[[ Recorded information open ]]
(** What the four steps make of the objects of the proprietary template: an absent or
    empty object is skipped, one of the wrong length fails an assertion. *)
Definition uicc_char_spec (props : list tlv) (q : usim_proprietary_information_struct) :=
  match tlv_value 0x80 props with
  | None | Some [] => Ok q
  | Some [b] =>
      Ok (Proprietary (Z.lor (do_flag q) 1) b (supp_volt_class q) (app_pwr_consump q)
            (pwr_ref_freq q) (app_min_freq q) (available_mem_bytes q))
  | Some _ => AssertFailed
  end.

Definition app_pwr_spec (props : list tlv) (q : usim_proprietary_information_struct) :=
  match tlv_value 0x81 props with
  | None | Some [] => Ok q
  | Some [b0; b1; b2] =>
      Ok (Proprietary (Z.lor (do_flag q) 2) (char_byte q) b0 b1 b2 (app_min_freq q)
            (available_mem_bytes q))
  | Some _ => AssertFailed
  end.

(** The minimum clock frequency is not the value of its object but the first byte of the
    template. *)
Definition min_app_clk_spec (props : list tlv) (q : usim_proprietary_information_struct) :=
  match tlv_value 0x82 props with
  | None | Some [] => Ok q
  | Some [_] =>
      Ok (Proprietary (Z.lor (do_flag q) 4) (char_byte q) (supp_volt_class q)
            (app_pwr_consump q) (pwr_ref_freq q) (byte_at (tlvs_bytes props) 0)
            (available_mem_bytes q))
  | Some _ => AssertFailed
  end.

Definition avail_mem_spec (props : list tlv) (q : usim_proprietary_information_struct) :=
  match tlv_value 0x83 props with
  | None | Some [] => Ok q
  | Some v =>
      if 4 <? zlen v then AssertFailed
      else Ok (Proprietary (Z.lor (do_flag q) 8) (char_byte q) (supp_volt_class q)
                 (app_pwr_consump q) (pwr_ref_freq q) (app_min_freq q) (be v))
  end.

Definition prop_spec (props : list tlv) : res usim_proprietary_information_struct :=
  q ← uicc_char_spec props (Proprietary 0 0 0 0 0 0 0);
  q ← app_pwr_spec props q;
  q ← min_app_clk_spec props q;
  avail_mem_spec props q.

Section Proprietary.
Context (buf : list Z) (o : Z) (props : list tlv).
Context (Hat : value_at buf o (tlvs_bytes props)) (Hlen : zlen (tlvs_bytes props) <= 255).
Context (Hbytes : tlvs_byte props).

Lemma query_uicc_char_spec q :
  query_uicc_char buf o (zlen (tlvs_bytes props)) q = uicc_char_spec props q.
Proof using Hat Hlen.
  unfold query_uicc_char, uicc_char_spec.
  pose proof (prop_search_cases buf o props PROP_UICC_CHAR_T Hat Hlen) as H.
  cbn [prop_tag_value] in H. destruct (tlv_value 0x80 props) as [v|]; [|by rewrite H].
  destruct H as (p & -> & Hp). cbn [mbind res_bind from_option id].
  destruct v as [|b [|c v]]; [done| |].
  - rewrite <-(Z.add_0_r p). by rewrite (value_at_rd _ _ _ 0 Hp) by (zlist; lia).
  - pose proof (zlen_nonneg v). assert (2 <= zlen (b :: c :: v)) by (zlist; lia).
    case_if; [lia|]. case_if; [done|lia].
Qed.

Lemma query_app_pwr_spec q :
  query_app_pwr buf o (zlen (tlvs_bytes props)) q = app_pwr_spec props q.
Proof using Hat Hlen.
  unfold query_app_pwr, app_pwr_spec.
  pose proof (prop_search_cases buf o props PROP_APP_PWR_T Hat Hlen) as H.
  cbn [prop_tag_value] in H. destruct (tlv_value 0x81 props) as [v|]; [|by rewrite H].
  destruct H as (p & -> & Hp). cbn [mbind res_bind from_option id].
  destruct v as [|b0 [|b1 [|b2 [|b3 v]]]]; try done.
  - rewrite <-(Z.add_0_r p) at 1. by rewrite !(value_at_rd _ _ _ _ Hp) by (zlist; lia).
  - pose proof (zlen_nonneg v). assert (4 <= zlen (b0 :: b1 :: b2 :: b3 :: v)) by (zlist; lia).
    case_if; [lia|]. case_if; [done|lia].
Qed.

Lemma query_min_app_clk_spec q :
  props <> [] ->
  query_min_app_clk buf o (zlen (tlvs_bytes props)) q = min_app_clk_spec props q.
Proof using Hat Hlen Hbytes.
  intros Hne. unfold query_min_app_clk, min_app_clk_spec.
  pose proof (prop_search_cases buf o props PROP_MIN_APP_CLK_T Hat Hlen) as H.
  cbn [prop_tag_value] in H. destruct (tlv_value 0x82 props) as [v|]; [|by rewrite H].
  destruct H as (p & -> & Hp). cbn [mbind res_bind from_option id].
  destruct v as [|b [|c v]]; [done| |].
  - change (zlen [b]) with 1. cbn [Z.eqb Pos.eqb negb]. rewrite <-(Z.add_0_r o).
    rewrite (value_at_rd _ _ _ 0 Hat); [done|].
    destruct props as [|[t w] props']; [done|]. rewrite zlen_tlvs_cons.
    pose proof (zlen_nonneg w). pose proof (zlen_nonneg (tlvs_bytes props')). lia.
  - pose proof (zlen_nonneg v). assert (2 <= zlen (b :: c :: v)) by (zlist; lia).
    case_if; [lia|]. case_if; [done|lia].
Qed.

Lemma query_avail_mem_spec q :
  available_mem_bytes q = 0 ->
  query_avail_mem buf o (zlen (tlvs_bytes props)) q = avail_mem_spec props q.
Proof using Hat Hlen Hbytes.
  intros Hq. unfold query_avail_mem, avail_mem_spec.
  pose proof (prop_search_cases buf o props PROP_AVAIL_MEM_T Hat Hlen) as H.
  cbn [prop_tag_value] in H. destruct (tlv_value 0x83 props) as [v|] eqn:Ev; [|by rewrite H].
  pose proof (tlv_value_bytes _ _ _ Hbytes Ev) as Hb.
  destruct H as (p & -> & Hp). cbn [mbind res_bind from_option id].
  destruct v as [|b v]; [done|]. pose proof (zlen_nonneg v).
  assert (1 <= zlen (b :: v)) by (zlist; lia).
  case_if; [lia|]. case_if; [done|]. rewrite Hq, or_bytes_value by done. done.
Qed.
End Proprietary.

(** [|=] never changes the memory size before the last step. *)
Lemma prop_steps_mem props q q' :
  available_mem_bytes q = 0 ->
  (uicc_char_spec props q = Ok q' \/ app_pwr_spec props q = Ok q' \/
   min_app_clk_spec props q = Ok q') -> available_mem_bytes q' = 0.
Proof.
  unfold uicc_char_spec, app_pwr_spec, min_app_clk_spec.
  intros Hq [H | [H | H]]; repeat case_match; try done; by injection H as <-.
Qed.

Lemma proprietary_query_spec buf p l props q :
  value_at buf p (tlvs_bytes l) -> Forall tlv_ok l -> tlvs_byte props ->
  tlv_value 0xA5 l = Some (tlvs_bytes props) -> props <> [] ->
  fcp_proprietary_info_query buf p (zlen (tlvs_bytes l)) q
  = (q ← prop_spec props; Ok (true, q)).
Proof.
  intros Hat Hok Hb Hv Hne.
  destruct (search_value buf p l Hat Hok FCP_PROPRIETARY_T _ Hv) as (o & Hs & Ho).
  pose proof (tlv_value_small _ _ _ Hok Hv) as Hlen.
  assert (Hpos : 0 < zlen (tlvs_bytes props)).
  { destruct props as [|[t w] props']; [done|]. rewrite zlen_tlvs_cons.
    pose proof (zlen_nonneg w). pose proof (zlen_nonneg (tlvs_bytes props')). lia. }
  unfold fcp_proprietary_info_query, prop_spec. rewrite Hs. cbn [mbind res_bind].
  case_if; [lia|].
  rewrite query_uicc_char_spec by (done || lia).
  destruct (uicc_char_spec props _) as [q1| | |] eqn:E1; cbn [mbind res_bind]; try done.
  assert (M1 : available_mem_bytes q1 = 0)
    by (eapply (prop_steps_mem props (Proprietary 0 0 0 0 0 0 0)); [done|eauto]).
  rewrite query_app_pwr_spec by (done || lia).
  destruct (app_pwr_spec props q1) as [q2| | |] eqn:E2; cbn [mbind res_bind]; try done.
  assert (M2 : available_mem_bytes q2 = 0) by (eapply prop_steps_mem; [exact M1|eauto]).
  rewrite query_min_app_clk_spec by (done || lia).
  destruct (min_app_clk_spec props q2) as [q3| | |] eqn:E3; cbn [mbind res_bind]; try done.
  assert (M3 : available_mem_bytes q3 = 0) by (eapply prop_steps_mem; [exact M2|eauto]).
  by rewrite query_avail_mem_spec by (done || lia).
Qed.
[[ Recorded information closed ]]
▸ Task description:
Search the data above for the string "Hbytes" and copy each line that has it.

▸ Your response:
Context (Hbytes : tlvs_byte props).
Proof using Hat Hlen Hbytes.
Proof using Hat Hlen Hbytes.
  pose proof (tlv_value_bytes _ _ _ Hbytes Ev) as Hb.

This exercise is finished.